Exercise requirements: Your task is to restate the data word for word.
** Opening Records shown block **
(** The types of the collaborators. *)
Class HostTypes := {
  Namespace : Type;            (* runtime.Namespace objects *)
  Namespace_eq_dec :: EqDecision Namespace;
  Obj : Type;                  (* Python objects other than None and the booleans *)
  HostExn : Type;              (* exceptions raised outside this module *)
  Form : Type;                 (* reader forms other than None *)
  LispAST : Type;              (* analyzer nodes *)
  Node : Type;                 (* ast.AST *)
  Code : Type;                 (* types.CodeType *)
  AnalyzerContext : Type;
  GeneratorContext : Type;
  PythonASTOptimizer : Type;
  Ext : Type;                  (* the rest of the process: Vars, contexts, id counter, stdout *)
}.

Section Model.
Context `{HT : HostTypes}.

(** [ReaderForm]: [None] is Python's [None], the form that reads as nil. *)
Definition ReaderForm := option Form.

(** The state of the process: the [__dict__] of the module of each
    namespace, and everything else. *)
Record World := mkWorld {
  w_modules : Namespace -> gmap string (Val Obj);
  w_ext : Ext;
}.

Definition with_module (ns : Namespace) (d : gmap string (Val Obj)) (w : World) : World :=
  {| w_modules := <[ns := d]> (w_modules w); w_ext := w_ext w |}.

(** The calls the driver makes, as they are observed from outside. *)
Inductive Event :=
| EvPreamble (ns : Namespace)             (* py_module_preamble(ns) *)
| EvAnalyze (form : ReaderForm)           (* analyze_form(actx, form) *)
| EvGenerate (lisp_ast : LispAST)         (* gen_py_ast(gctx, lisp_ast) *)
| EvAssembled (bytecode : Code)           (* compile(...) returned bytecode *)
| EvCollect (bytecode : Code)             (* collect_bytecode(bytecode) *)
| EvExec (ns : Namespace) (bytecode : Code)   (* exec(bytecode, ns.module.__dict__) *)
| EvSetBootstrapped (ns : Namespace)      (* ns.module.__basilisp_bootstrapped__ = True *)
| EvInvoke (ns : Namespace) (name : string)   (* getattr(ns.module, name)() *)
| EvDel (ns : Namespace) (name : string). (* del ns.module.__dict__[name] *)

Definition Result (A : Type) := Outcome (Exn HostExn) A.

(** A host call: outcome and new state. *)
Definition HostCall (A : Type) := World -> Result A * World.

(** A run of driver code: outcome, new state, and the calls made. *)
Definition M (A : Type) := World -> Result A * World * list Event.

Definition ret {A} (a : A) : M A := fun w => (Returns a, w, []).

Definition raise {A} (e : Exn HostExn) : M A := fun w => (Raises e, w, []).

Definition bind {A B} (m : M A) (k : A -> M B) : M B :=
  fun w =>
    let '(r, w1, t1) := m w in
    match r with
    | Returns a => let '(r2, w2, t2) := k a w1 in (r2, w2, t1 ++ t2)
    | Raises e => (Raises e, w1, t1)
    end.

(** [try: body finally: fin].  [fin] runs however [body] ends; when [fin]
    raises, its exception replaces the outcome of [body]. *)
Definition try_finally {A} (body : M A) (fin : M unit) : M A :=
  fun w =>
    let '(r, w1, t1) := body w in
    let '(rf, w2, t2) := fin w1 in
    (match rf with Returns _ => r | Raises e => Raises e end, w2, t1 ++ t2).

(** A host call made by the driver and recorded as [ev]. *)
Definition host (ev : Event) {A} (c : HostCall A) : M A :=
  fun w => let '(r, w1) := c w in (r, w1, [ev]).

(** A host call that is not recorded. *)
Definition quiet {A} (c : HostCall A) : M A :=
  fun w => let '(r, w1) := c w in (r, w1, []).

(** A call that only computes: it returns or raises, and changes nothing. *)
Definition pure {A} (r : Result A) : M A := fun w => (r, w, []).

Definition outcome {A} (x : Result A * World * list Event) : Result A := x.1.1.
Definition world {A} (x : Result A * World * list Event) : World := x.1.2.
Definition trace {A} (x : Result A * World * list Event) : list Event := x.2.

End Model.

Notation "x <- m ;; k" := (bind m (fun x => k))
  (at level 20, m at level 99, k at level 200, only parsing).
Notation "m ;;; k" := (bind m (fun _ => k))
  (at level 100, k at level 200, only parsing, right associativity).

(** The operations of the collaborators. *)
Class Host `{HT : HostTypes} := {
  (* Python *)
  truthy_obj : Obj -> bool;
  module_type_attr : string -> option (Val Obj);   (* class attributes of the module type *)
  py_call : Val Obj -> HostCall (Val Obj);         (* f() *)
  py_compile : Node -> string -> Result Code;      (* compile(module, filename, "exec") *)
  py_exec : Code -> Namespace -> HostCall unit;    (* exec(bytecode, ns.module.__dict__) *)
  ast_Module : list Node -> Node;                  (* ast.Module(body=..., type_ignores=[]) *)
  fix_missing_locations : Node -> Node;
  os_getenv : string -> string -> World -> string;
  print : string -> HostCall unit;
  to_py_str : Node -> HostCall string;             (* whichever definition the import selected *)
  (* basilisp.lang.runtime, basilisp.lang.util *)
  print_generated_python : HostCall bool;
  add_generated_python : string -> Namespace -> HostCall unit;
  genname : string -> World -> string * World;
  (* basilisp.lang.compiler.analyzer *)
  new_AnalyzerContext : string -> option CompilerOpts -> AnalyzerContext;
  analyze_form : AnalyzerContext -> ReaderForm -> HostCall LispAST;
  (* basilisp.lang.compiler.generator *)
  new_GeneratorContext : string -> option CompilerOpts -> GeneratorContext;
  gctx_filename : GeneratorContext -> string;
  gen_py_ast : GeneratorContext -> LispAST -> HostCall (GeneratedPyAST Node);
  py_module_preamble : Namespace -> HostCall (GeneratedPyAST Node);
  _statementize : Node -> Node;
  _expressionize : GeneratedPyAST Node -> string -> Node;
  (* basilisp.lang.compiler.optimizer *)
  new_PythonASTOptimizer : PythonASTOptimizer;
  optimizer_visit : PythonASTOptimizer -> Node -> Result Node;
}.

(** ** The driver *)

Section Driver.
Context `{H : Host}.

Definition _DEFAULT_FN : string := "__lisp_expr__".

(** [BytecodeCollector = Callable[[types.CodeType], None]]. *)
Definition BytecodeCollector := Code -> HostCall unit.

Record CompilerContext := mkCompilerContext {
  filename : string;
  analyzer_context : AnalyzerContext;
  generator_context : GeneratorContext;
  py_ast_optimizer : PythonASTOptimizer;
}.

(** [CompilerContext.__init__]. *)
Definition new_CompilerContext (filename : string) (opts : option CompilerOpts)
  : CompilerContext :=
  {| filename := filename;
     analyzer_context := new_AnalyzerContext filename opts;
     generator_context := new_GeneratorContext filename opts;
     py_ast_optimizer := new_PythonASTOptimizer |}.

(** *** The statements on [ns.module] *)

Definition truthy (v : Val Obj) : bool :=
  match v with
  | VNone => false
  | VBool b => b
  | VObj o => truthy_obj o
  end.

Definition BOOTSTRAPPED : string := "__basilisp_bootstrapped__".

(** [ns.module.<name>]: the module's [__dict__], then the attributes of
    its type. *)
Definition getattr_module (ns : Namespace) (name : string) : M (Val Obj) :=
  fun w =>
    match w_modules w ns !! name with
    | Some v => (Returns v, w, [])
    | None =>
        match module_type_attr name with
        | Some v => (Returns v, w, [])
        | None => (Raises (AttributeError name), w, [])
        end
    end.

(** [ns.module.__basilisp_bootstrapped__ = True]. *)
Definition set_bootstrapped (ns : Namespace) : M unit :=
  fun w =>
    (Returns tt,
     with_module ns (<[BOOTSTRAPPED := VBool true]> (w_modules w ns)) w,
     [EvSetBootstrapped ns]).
** Closing Records shown block **
Your solution:
(** The types of the collaborators. *)
Class HostTypes := {
  Namespace : Type;            (* runtime.Namespace objects *)
  Namespace_eq_dec :: EqDecision Namespace;
  Obj : Type;                  (* Python objects other than None and the booleans *)
  HostExn : Type;              (* exceptions raised outside this module *)
  Form : Type;                 (* reader forms other than None *)
  LispAST : Type;              (* analyzer nodes *)
  Node : Type;                 (* ast.AST *)
  Code : Type;                 (* types.CodeType *)
  AnalyzerContext : Type;
  GeneratorContext : Type;
  PythonASTOptimizer : Type;
  Ext : Type;                  (* the rest of the process: Vars, contexts, id counter, stdout *)
}.

Section Model.
Context `{HT : HostTypes}.

(** [ReaderForm]: [None] is Python's [None], the form that reads as nil. *)
Definition ReaderForm := option Form.

(** The state of the process: the [__dict__] of the module of each
    namespace, and everything else. *)
Record World := mkWorld {
  w_modules : Namespace -> gmap string (Val Obj);
  w_ext : Ext;
}.

Definition with_module (ns : Namespace) (d : gmap string (Val Obj)) (w : World) : World :=
  {| w_modules := <[ns := d]> (w_modules w); w_ext := w_ext w |}.

(** The calls the driver makes, as they are observed from outside. *)
Inductive Event :=
| EvPreamble (ns : Namespace)             (* py_module_preamble(ns) *)
| EvAnalyze (form : ReaderForm)           (* analyze_form(actx, form) *)
| EvGenerate (lisp_ast : LispAST)         (* gen_py_ast(gctx, lisp_ast) *)
| EvAssembled (bytecode : Code)           (* compile(...) returned bytecode *)
| EvCollect (bytecode : Code)             (* collect_bytecode(bytecode) *)
| EvExec (ns : Namespace) (bytecode : Code)   (* exec(bytecode, ns.module.__dict__) *)
| EvSetBootstrapped (ns : Namespace)      (* ns.module.__basilisp_bootstrapped__ = True *)
| EvInvoke (ns : Namespace) (name : string)   (* getattr(ns.module, name)() *)
| EvDel (ns : Namespace) (name : string). (* del ns.module.__dict__[name] *)

Definition Result (A : Type) := Outcome (Exn HostExn) A.

(** A host call: outcome and new state. *)
Definition HostCall (A : Type) := World -> Result A * World.

(** A run of driver code: outcome, new state, and the calls made. *)
Definition M (A : Type) := World -> Result A * World * list Event.

Definition ret {A} (a : A) : M A := fun w => (Returns a, w, []).

Definition raise {A} (e : Exn HostExn) : M A := fun w => (Raises e, w, []).

Definition bind {A B} (m : M A) (k : A -> M B) : M B :=
  fun w =>
    let '(r, w1, t1) := m w in
    match r with
    | Returns a => let '(r2, w2, t2) := k a w1 in (r2, w2, t1 ++ t2)
    | Raises e => (Raises e, w1, t1)
    end.

(** [try: body finally: fin].  [fin] runs however [body] ends; when [fin]
    raises, its exception replaces the outcome of [body]. *)
Definition try_finally {A} (body : M A) (fin : M unit) : M A :=
  fun w =>
    let '(r, w1, t1) := body w in
    let '(rf, w2, t2) := fin w1 in
    (match rf with Returns _ => r | Raises e => Raises e end, w2, t1 ++ t2).

(** A host call made by the driver and recorded as [ev]. *)
Definition host (ev : Event) {A} (c : HostCall A) : M A :=
  fun w => let '(r, w1) := c w in (r, w1, [ev]).

(** A host call that is not recorded. *)
Definition quiet {A} (c : HostCall A) : M A :=
  fun w => let '(r, w1) := c w in (r, w1, []).

(** A call that only computes: it returns or raises, and changes nothing. *)
Definition pure {A} (r : Result A) : M A := fun w => (r, w, []).

Definition outcome {A} (x : Result A * World * list Event) : Result A := x.1.1.
Definition world {A} (x : Result A * World * list Event) : World := x.1.2.
Definition trace {A} (x : Result A * World * list Event) : list Event := x.2.

End Model.

Notation "x <- m ;; k" := (bind m (fun x => k))
  (at level 20, m at level 99, k at level 200, only parsing).
Notation "m ;;; k" := (bind m (fun _ => k))
  (at level 100, k at level 200, only parsing, right associativity).

(** The operations of the collaborators. *)
Class Host `{HT : HostTypes} := {
  (* Python *)
  truthy_obj : Obj -> bool;
  module_type_attr : string -> option (Val Obj);   (* class attributes of the module type *)
  py_call : Val Obj -> HostCall (Val Obj);         (* f() *)
  py_compile : Node -> string -> Result Code;      (* compile(module, filename, "exec") *)
  py_exec : Code -> Namespace -> HostCall unit;    (* exec(bytecode, ns.module.__dict__) *)
  ast_Module : list Node -> Node;                  (* ast.Module(body=..., type_ignores=[]) *)
  fix_missing_locations : Node -> Node;
  os_getenv : string -> string -> World -> string;
  print : string -> HostCall unit;
  to_py_str : Node -> HostCall string;             (* whichever definition the import selected *)
  (* basilisp.lang.runtime, basilisp.lang.util *)
  print_generated_python : HostCall bool;
  add_generated_python : string -> Namespace -> HostCall unit;
  genname : string -> World -> string * World;
  (* basilisp.lang.compiler.analyzer *)
  new_AnalyzerContext : string -> option CompilerOpts -> AnalyzerContext;
  analyze_form : AnalyzerContext -> ReaderForm -> HostCall LispAST;
  (* basilisp.lang.compiler.generator *)
  new_GeneratorContext : string -> option CompilerOpts -> GeneratorContext;
  gctx_filename : GeneratorContext -> string;
  gen_py_ast : GeneratorContext -> LispAST -> HostCall (GeneratedPyAST Node);
  py_module_preamble : Namespace -> HostCall (GeneratedPyAST Node);
  _statementize : Node -> Node;
  _expressionize : GeneratedPyAST Node -> string -> Node;
  (* basilisp.lang.compiler.optimizer *)
  new_PythonASTOptimizer : PythonASTOptimizer;
  optimizer_visit : PythonASTOptimizer -> Node -> Result Node;
}.

(** ** The driver *)

Section Driver.
Context `{H : Host}.

Definition _DEFAULT_FN : string := "__lisp_expr__".

(** [BytecodeCollector = Callable[[types.CodeType], None]]. *)
Definition BytecodeCollector := Code -> HostCall unit.

Record CompilerContext := mkCompilerContext {
  filename : string;
  analyzer_context : AnalyzerContext;
  generator_context : GeneratorContext;
  py_ast_optimizer : PythonASTOptimizer;
}.

(** [CompilerContext.__init__]. *)
Definition new_CompilerContext (filename : string) (opts : option CompilerOpts)
  : CompilerContext :=
  {| filename := filename;
     analyzer_context := new_AnalyzerContext filename opts;
     generator_context := new_GeneratorContext filename opts;
     py_ast_optimizer := new_PythonASTOptimizer |}.

(** *** The statements on [ns.module] *)

Definition truthy (v : Val Obj) : bool :=
  match v with
  | VNone => false
  | VBool b => b
  | VObj o => truthy_obj o
  end.

Definition BOOTSTRAPPED : string := "__basilisp_bootstrapped__".

(** [ns.module.<name>]: the module's [__dict__], then the attributes of
    its type. *)
Definition getattr_module (ns : Namespace) (name : string) : M (Val Obj) :=
  fun w =>
    match w_modules w ns !! name with
    | Some v => (Returns v, w, [])
    | None =>
        match module_type_attr name with
        | Some v => (Returns v, w, [])
        | None => (Raises (AttributeError name), w, [])
        end
    end.

(** [ns.module.__basilisp_bootstrapped__ = True]. *)
Definition set_bootstrapped (ns : Namespace) : M unit :=
  fun w =>
    (Returns tt,
     with_module ns (<[BOOTSTRAPPED := VBool true]> (w_modules w ns)) w,
     [EvSetBootstrapped ns]).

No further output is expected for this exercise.